Als Kontrast zum Hofer und vor allem weil geografisch gut gelegen und somit Zeit sparend haben wir uns vor nicht so langer Zeit aufgemacht um beim „Greissler von Neustift“ einige Kleinigkeiten einzukaufen. Für alle denen der Begriff „Greissler“ jetzt gerade nicht so geläufig ist sei er mit „Tante Emma Laden“ umschrieben, auch wenn das die Sache nur annähernd beschreibt, denn ein Greissler ist und bleibt nun einfach einmal ein Greissler. Das Angebot ist sehr limitiert, Selbstbedienung tabu. Dafür wird man um 150 Jahr in der Geschichte zurückversetzt in die Zeit als Österreich in Europa noch etwas zu sagen hatte.
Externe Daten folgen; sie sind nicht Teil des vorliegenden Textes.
(** X12. The sources only append, in their order: the chunk names an
    asset gets from [assetsByChunkName] alone open the list it gets from
    [assetsByChunkName] and [chunks], which opens the list it gets from
    all three sources. *)
Theorem buildChunkMapping_source_order (stats : WebpackStats.t)
    (asset : string) :
  BundleAnalyzer.get_or_empty
    (BundleAnalyzer.buildChunkMapping (only_assetsByChunkName stats)) asset
  `prefix_of`
  BundleAnalyzer.get_or_empty
    (BundleAnalyzer.buildChunkMapping (without_namedChunkGroups stats)) asset
  /\ BundleAnalyzer.get_or_empty
       (BundleAnalyzer.buildChunkMapping (without_namedChunkGroups stats))
       asset
     `prefix_of`
     BundleAnalyzer.get_or_empty (BundleAnalyzer.buildChunkMapping stats)
       asset.
Proof.
  unfold BundleAnalyzer.buildChunkMapping, only_assetsByChunkName,
    without_namedChunkGroups. cbn.
  set (m1 := match WebpackStats.assetsByChunkName stats with
             | Some entries =>
                 foldl BundleAnalyzer.addAssetsByChunkName ∅ entries
             | None => ∅
             end).
  split.
  - destruct (WebpackStats.chunks stats) as [chunks |]; [| reflexivity].
    apply (extends_foldl BundleAnalyzer.addChunk), addChunk_extends.
  - destruct (WebpackStats.namedChunkGroups stats) as [groups |];
      [| reflexivity].
    apply (extends_foldl BundleAnalyzer.addNamedChunkGroup),
      addNamedChunkGroup_extends.
Qed.
Example getExtension_values :
  map getExtension
    ["main.js"; "bundle.min.js"; ".min.js"; ".js"; "x.min"; "LICENSE";
     "a.min.min.js"; "archive.tar.gz"; "."; "a.minx.js"]%string
  = ["."+:+"js"; ".min.js"; ".min.js"; ".js"; ".min"; ""; ".min.js"; ".gz";
     "."; ".js"]%string.
Proof. vm_compute. reflexivity. Qed.
(** ** File extensions *)

Lemma scan_app (c : ascii) (p q : string) (k start : nat) (found : Z) :
  JSString.lastIndexOf_scan c (p +:+ q) k start found
  = JSString.lastIndexOf_scan c q (k + String.length p) start
      (JSString.lastIndexOf_scan c p k start found).
Proof.
  revert k found. induction p as [| x p IH]; intros k found.
  - simpl String.length. rewrite Nat.add_0_r. reflexivity.
  - rewrite string_app_cons. cbn [JSString.lastIndexOf_scan String.length].
    rewrite IH. f_equal. lia.
Qed.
Auf unser Betreten des Geschäftslokals hat sich ein umtriebiger Verkäufer aus der K&K Zeit gleich an uns gewandt, besser gesagt an meine Frau „gnäd’ge Frau sie wünschen“. Eine Dame, die selber gerade ihren Einkauf tätigte und an uns vorbei wollte bat mit „gnä’dge Frau erlauben“ um Durchlass. Auch die Preise sind kaiserlich, bedenkt man aber, dass wir dafür eine Zeitreise machen und ein Theater besuchen durften sind etwaige finanzielle Bedenken schnell wieder verflogen.
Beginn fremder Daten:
Lemma Decoder_put_effect `{srd_packet_types} self args st :
  exists f d,
    did f d st (final_state (Decoder_put self args st)) /\
    put_may st self args f d.
Proof.
  assert (Hnone : forall st', only_logs st st' ->
    exists f d, did f d st st' /\ put_may st self args f d).
  { intros st' Hl. exists [], []. split; [by apply only_logs_did | by left]. }
  unfold Decoder_put, srd_inst_find_by_obj. unfold bind at 1.
  destruct (di_list st !! self) as [di|] eqn:Hdi;
    [|apply Hnone, (logs_emit _ _ st)].
  destruct args as [e|a]; [apply Hnone, (logs_PyErr_Set e st)|].
  destruct (g_slist_nth (pd_output di) (put_output_id a)) as [pdo|] eqn:Hpdo;
    [|apply Hnone, (logs_emit _ _ st)].
  unfold bind at 1.
  pose proof (array_read_state OUTPUT_TYPES (output_type pdo) st) as Hread.
  destruct (array_read OUTPUT_TYPES (output_type pdo) st) as [type_name st0|st0];
    simpl in Hread; subst st0; [|apply Hnone, only_logs_refl].
  unfold srd_spew at 1, emit at 1. unfold bind at 1 2.
  pose proof (logs_emit SRD_LOG_SPEW "Instance %s put %lu-%lu %s on oid %d." st)
    as Hline.
  unfold emit in Hline. simpl in Hline.
  match goal with |- context [g_try_malloc ?s] =>
    set (st1 := s) in *; pose proof (logs_g_try_malloc st1) as Hmem;
    destruct (g_try_malloc st1) as [allocated st2|st2]; simpl in Hmem end.
  2: { apply Hnone. by eapply only_logs_trans. }
  pose proof (only_logs_trans _ _ _ Hline Hmem) as Hst2. clear Hline Hmem.
  destruct allocated; cbn [negb].
  2: { apply Hnone. eapply only_logs_trans; [exact Hst2|].
       apply (logs_emit _ _ st2). }
  fold (put_pdata a pdo).
  assert (Hsome : forall st' f d,
    did f d st2 st' ->
    (f = [] /\ output_type pdo <> SRD_OUTPUT_PYTHON /\
       output_type pdo <> SRD_OUTPUT_PACKET \/
     f = put_forwarded a di /\
       (output_type pdo = SRD_OUTPUT_PYTHON \/
        output_type pdo = SRD_OUTPUT_PACKET)) ->
    (d = [] \/
     exists c pd,
       d = [(c, pd)] /\
       srd_pd_output_callback_find (sess di) (output_type pdo) = Some c /\
       same_header (put_pdata a pdo) pd) ->
    exists f d, did f d st st' /\ put_may st self (Parsed a) f d).
  { intros st' f d Hdid Hf Hd. exists f, d.
    split; [by eapply did_after_logs|]. right. by exists a, di, pdo. }
  clear Hnone.
  assert (Hdeliver : forall conv st3 f,
    frames only_logs conv ->
    (forall st0 r st1, conv st0 = Ret r st1 -> same_header (put_pdata a pdo) r.2) ->
    did f [] st2 st3 ->
    forall c, srd_pd_output_callback_find (sess di) (output_type pdo) = Some c ->
    exists d,
      did f d st2 (final_state
        (bind (bind conv (fun r => if negb (srd_status_eqb r.1 SRD_OK)
                                   then ret tt else call_cb c r.2))
              (fun _ => ret (Some PyNone)) st3)) /\
      (d = [] \/
       exists c pd,
         d = [(c, pd)] /\
         srd_pd_output_callback_find (sess di) (output_type pdo) = Some c /\
         same_header (put_pdata a pdo) pd)).
  { intros conv st3 f Hlogs Hheader Hdid c Hc.
    destruct (convert_deliver conv c (put_pdata a pdo) st3 Hlogs Hheader)
      as (d & Hd & Hshape).
    exists d. split.
    - pose proof (did_trans _ _ _ _ _ _ _ Hdid Hd) as Hall.
      by rewrite app_nil_r in Hall.
    - destruct Hshape as [->|(pd & -> & Hpd)]; [by left|].
      right. by exists c, pd. }
  assert (Hstay : did [] [] st2 st2) by apply only_logs_did, only_logs_refl.
  destruct (Z.eqb_spec (output_type pdo) SRD_OUTPUT_ANN) as [Hann|Hann].
  { assert (Hf : output_type pdo <> SRD_OUTPUT_PYTHON /\
                 output_type pdo <> SRD_OUTPUT_PACKET) by by rewrite Hann.
    destruct (srd_pd_output_callback_find (sess di) (output_type pdo))
      as [c|] eqn:Hc.
    - destruct (Hdeliver (convert_annotation di (Some (put_py_data a))
                            (put_pdata a pdo)) st2 [])
        with (c := c) as (d & Hd & Hshape); auto.
      { apply logs_convert_annotation. }
      { intros *. apply header_convert_annotation. }
      eapply Hsome; [exact Hd | by left | exact Hshape].
    - eapply Hsome; [exact Hstay | by left | by left]. }
  destruct (Z.eqb_spec (output_type pdo) SRD_OUTPUT_PYTHON) as [Hpy|Hpy].
  { rewrite bind_assoc.
    destruct (send_to_stack_spec "Sending %d-%d to instance %s" (next_di di)
                (put_start_sample a) (put_end_sample a) (put_py_data a) st2)
      as (st3 & Hrun & Hdec & Hsink & Hinst & _).
    rewrite (bind_Ret _ _ _ _ _ Hrun).
    assert (Hsent : did (put_forwarded a di) [] st2 st3).
    { unfold did. by rewrite Hinst, Hdec, Hsink, app_nil_r. }
    destruct (srd_pd_output_callback_find (sess di) (output_type pdo))
      as [c|] eqn:Hc.
    - eapply (Hsome _ _ [(c, set_data (put_pdata a pdo)
                                (data_python (put_py_data a)))]).
      + pose proof (did_trans _ _ [] [(c, set_data (put_pdata a pdo)
                                (data_python (put_py_data a)))] _ _
                      (logged st3 [ev_sink c (set_data (put_pdata a pdo)
                                (data_python (put_py_data a)))]) Hsent) as Hall.
        rewrite app_nil_r in Hall. apply Hall.
        unfold did, logged. cbn [di_list trace set_trace].
        rewrite decode_calls_app, sink_calls_app. cbn. by rewrite app_nil_r.
      + right. auto.
      + right. eexists _, _. by repeat split.
    - eapply Hsome; [exact Hsent | right; auto | by left]. }
  destruct (Z.eqb_spec (output_type pdo) SRD_OUTPUT_BINARY) as [Hbin|Hbin].
  { assert (Hf : output_type pdo <> SRD_OUTPUT_PYTHON /\
                 output_type pdo <> SRD_OUTPUT_PACKET) by by rewrite Hbin.
    destruct (srd_pd_output_callback_find (sess di) (output_type pdo))
      as [c|] eqn:Hc.
    - destruct (Hdeliver (convert_binary di (Some (put_py_data a))
                            (put_pdata a pdo)) st2 [])
        with (c := c) as (d & Hd & Hshape); auto.
      { apply logs_convert_binary. }
      { intros *. apply header_convert_binary. }
      eapply Hsome; [exact Hd | by left | exact Hshape].
    - eapply Hsome; [exact Hstay | by left | by left]. }
  destruct (Z.eqb_spec (output_type pdo) SRD_OUTPUT_META) as [Hmeta|Hmeta].
  { assert (Hf : output_type pdo <> SRD_OUTPUT_PYTHON /\
                 output_type pdo <> SRD_OUTPUT_PACKET) by by rewrite Hmeta.
    destruct (srd_pd_output_callback_find (sess di) (output_type pdo))
      as [c|] eqn:Hc.
    - destruct (Hdeliver (convert_meta (put_pdata a pdo)
                            (Some (put_py_data a))) st2 [])
        with (c := c) as (d & Hd & Hshape); auto.
      { apply logs_convert_meta. }
      { intros *. apply header_convert_meta. }
      eapply Hsome; [exact Hd | by left | exact Hshape].
    - eapply Hsome; [exact Hstay | by left | by left]. }
  destruct (Z.eqb_spec (output_type pdo) SRD_OUTPUT_PACKET) as [Hpkt|Hpkt].
  { rewrite bind_assoc.
    destruct (send_to_stack_spec "Sending packet %d-%d to instance %s"
                (next_di di) (put_start_sample a) (put_end_sample a)
                (put_py_data a) st2)
      as (st3 & Hrun & Hdec & Hsink & Hinst & _).
    rewrite (bind_Ret _ _ _ _ _ Hrun).
    assert (Hsent : did (put_forwarded a di) [] st2 st3).
    { unfold did. by rewrite Hinst, Hdec, Hsink, app_nil_r. }
    destruct (srd_pd_output_callback_find (sess di) (output_type pdo))
      as [c|] eqn:Hc.
    - destruct (Hdeliver (convert_packet di (put_pdata a pdo)
                            (Some (put_py_data a))) st3 (put_forwarded a di))
        with (c := c) as (d & Hd & Hshape); auto.
      { apply logs_convert_packet. }
      { intros *. apply header_convert_packet. }
      eapply Hsome; [exact Hd | right; auto | exact Hshape].
    - eapply Hsome; [exact Hsent | right; auto | by left]. }
  eapply Hsome; [|left; done|by left].
  apply only_logs_did. apply (logs_emit _ _ st2).
Qed.

(** A [put] never writes to the registry of instances, whatever its
    arguments and however it ends.  It calls [decode] either not at all
    or, when the instance is live and the output id names one of its
    Python or packet streams, once on each stacked instance, in order,
    with the call's samples and payload.  It calls a frontend callback
    at most once: the one registered for the type of the named stream,
    on an event that carries the call's samples and that stream. *)
Theorem put_does_no_more `{srd_packet_types} self args st :
  let st' := final_state (Decoder_put self args st) in
  di_list st' = di_list st /\
  (decode_calls (trace st') = decode_calls (trace st) \/
   exists a di pdo,
     args = Parsed a /\ di_list st !! self = Some di /\
     g_slist_nth (pd_output di) (put_output_id a) = Some pdo /\
     (output_type pdo = SRD_OUTPUT_PYTHON \/
      output_type pdo = SRD_OUTPUT_PACKET) /\
     decode_calls (trace st') = decode_calls (trace st) ++ put_forwarded a di) /\
  (sink_calls (trace st') = sink_calls (trace st) \/
   exists a di pdo c pd,
     args = Parsed a /\ di_list st !! self = Some di /\
     g_slist_nth (pd_output di) (put_output_id a) = Some pdo /\
     srd_pd_output_callback_find (sess di) (output_type pdo) = Some c /\
     sink_calls (trace st') = sink_calls (trace st) ++ [(c, pd)] /\
     same_header (put_pdata a pdo) pd).
Proof.
  cbv zeta.
  destruct (Decoder_put_effect self args st) as (f & d & Hdid & Hmay).
  destruct Hdid as (Hinst & Hdec & Hsink). split; [done|].
  destruct Hmay as [[-> ->]|(a & di & pdo & -> & Hdi & Hpdo & Hf & Hd)].
  { rewrite app_nil_r in Hdec, Hsink. by split; left. }
  split.
  - destruct Hf as [(-> & _)|[-> Hkind]].
    + left. by rewrite app_nil_r in Hdec.
    + right. by exists a, di, pdo.
  - destruct Hd as [->|(c & pd & -> & Hc & Hpd)].
    + left. by rewrite app_nil_r in Hsink.
    + right. by exists a, di, pdo, c, pd.
Qed.

Lemma bind_ret_answer {A B} (m : M A) (v : B) st :
  match bind m (fun _ => ret v) st with
  | Ret r _ => r = v
  | Crash _ => True
  end.
Proof. unfold bind. by destruct (m st). Qed.

(** [put] answers [None] or [NULL], and [NULL] only from one of its four
    early exits: the calling instance is not known, the arguments do not
    parse, the output id names no stream of the instance, or the event
    cannot be allocated.  Nothing was forwarded or delivered then, and
    but for the parse error no exception was raised: the error indicator
    is as it was on entry. *)
Theorem put_null_only_early `{srd_packet_types} self args st :
  match Decoder_put self args st with
  | Ret (Some v) st' => v = PyNone
  | Ret None st' =>
      decode_calls (trace st') = decode_calls (trace st) /\
      sink_calls (trace st') = sink_calls (trace st) /\
      (di_list st !! self = None /\ py_err st' = py_err st \/
       (exists e, args = ParseError e /\ py_err st' = Some e) \/
       (exists a di,
          args = Parsed a /\ di_list st !! self = Some di /\
          g_slist_nth (pd_output di) (put_output_id a) = None /\
          py_err st' = py_err st) \/
       (exists rest, oom st = true :: rest /\ py_err st' = py_err st))
  | Crash _ => True
  end.
Proof.
  unfold Decoder_put, srd_inst_find_by_obj. unfold bind at 1.
  destruct (di_list st !! self) as [di|] eqn:Hdi.
  2: { cbv [bind srd_dbg emit ret NULL]. cbn [trace set_trace py_err].
       rewrite decode_calls_app, sink_calls_app. cbn.
       rewrite !app_nil_r. split; [done|]. split; [done|]. by left. }
  destruct args as [e|a].
  { cbv [bind PyErr_Set ret NULL]. cbn [py_err set_py_err trace].
    split; [done|]. split; [done|]. right. left. eauto. }
  destruct (g_slist_nth (pd_output di) (put_output_id a)) as [pdo|] eqn:Hpdo.
  2: { cbv [bind srd_err emit ret NULL]. cbn [trace set_trace py_err].
       rewrite decode_calls_app, sink_calls_app. cbn.
       rewrite !app_nil_r. split; [done|]. split; [done|].
       right. right. left. by eexists _, _. }
  unfold bind at 1.
  pose proof (array_read_state OUTPUT_TYPES (output_type pdo) st) as Hread.
  destruct (array_read OUTPUT_TYPES (output_type pdo) st) as [type_name st0|st0];
    simpl in Hread; subst st0; [|done].
  unfold srd_spew at 1, emit at 1. unfold bind at 1 2.
  unfold g_try_malloc at 1. cbn [oom set_trace].
  destruct (oom st) as [|[|] rest] eqn:Hoom; cbn [negb].
  - match goal with |- context [bind ?m (fun _ => ret ?v) ?s] =>
      pose proof (bind_ret_answer m v s) as Hanswer;
      destruct (bind m (fun _ => ret v) s) as [[r|] st'|st']; by simplify_eq
    end.
  - cbv [bind srd_err emit ret NULL]. cbn [trace set_trace set_oom py_err].
    rewrite !decode_calls_app, !sink_calls_app. cbn.
    rewrite !app_nil_r. split; [done|]. split; [done|].
    right. right. right. eauto.
  - match goal with |- context [bind ?m (fun _ => ret ?v) ?s] =>
      pose proof (bind_ret_answer m v s) as Hanswer;
      destruct (bind m (fun _ => ret v) s) as [[r|] st'|st']; by simplify_eq
    end.
Qed.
Österreichische Heimatfilme übertreiben nicht. Es war wirklich mal so. In Neustift sogar heute noch.

Mittwoch, Februar 09, 2005

ÖBB EC 160

Nachdem ich nun seit mehr als zehn Jahren zwischen den beiden Ländern reise sollte ich es eigentlich langsam wissen. Obwohl wissen alleine da nicht mehr hilft. Da geht es viel mehr um verstehen, nein es geht um akzeptieren. Doch mit der Akzeptanz kommt die Resignation und vor der sträube ich mich - bislang erfolgreich. Vielleicht ist es Zufall, dass die Züge von Österreich in die Schweiz immer dann Verspätung haben, wenn ich in einem derselbigen drinnen sitze. Ich spreche nicht von fünf Minuten - auch wenn ich natürlich noch gut weiss, dass man in der Schweiz schon bei zwei Minuten von Verspätung spricht - dafür bin ich schon zu lange nicht mehr in der Schweiz wohnhaft, zu nahe am ehemaligen eisernen Vorhang dran. Es geht mir hier viel mehr um Stunden. Ja genau Stunden. Gut, am Montag waren es nur 50 Minuten, die der Zug zu spät in Zürich ankam - obwohl ich fast befürchten muss, dass das genau so geplant war. Seit dem 12. Dezember des vergangenen Jahres gibt es nämlich Kohle, wenn der Zug zu spät ankommt, nicht viel - 20% vom Ticketpreis, und das auch nur, wenn das Ticket teuer als 50€ war. Nun aber der Clou, diese Regelung gilt nur, wenn der Zug mindestens 60 Minuten Verspätung hat. Meiner hatte leider nur 50 Minuten. Riecht das nicht stark nach Schiebung? Ich werde mich noch heute beschweren! In Zukunft erwarte ich wieder mindestens eine Stunde Verspätung.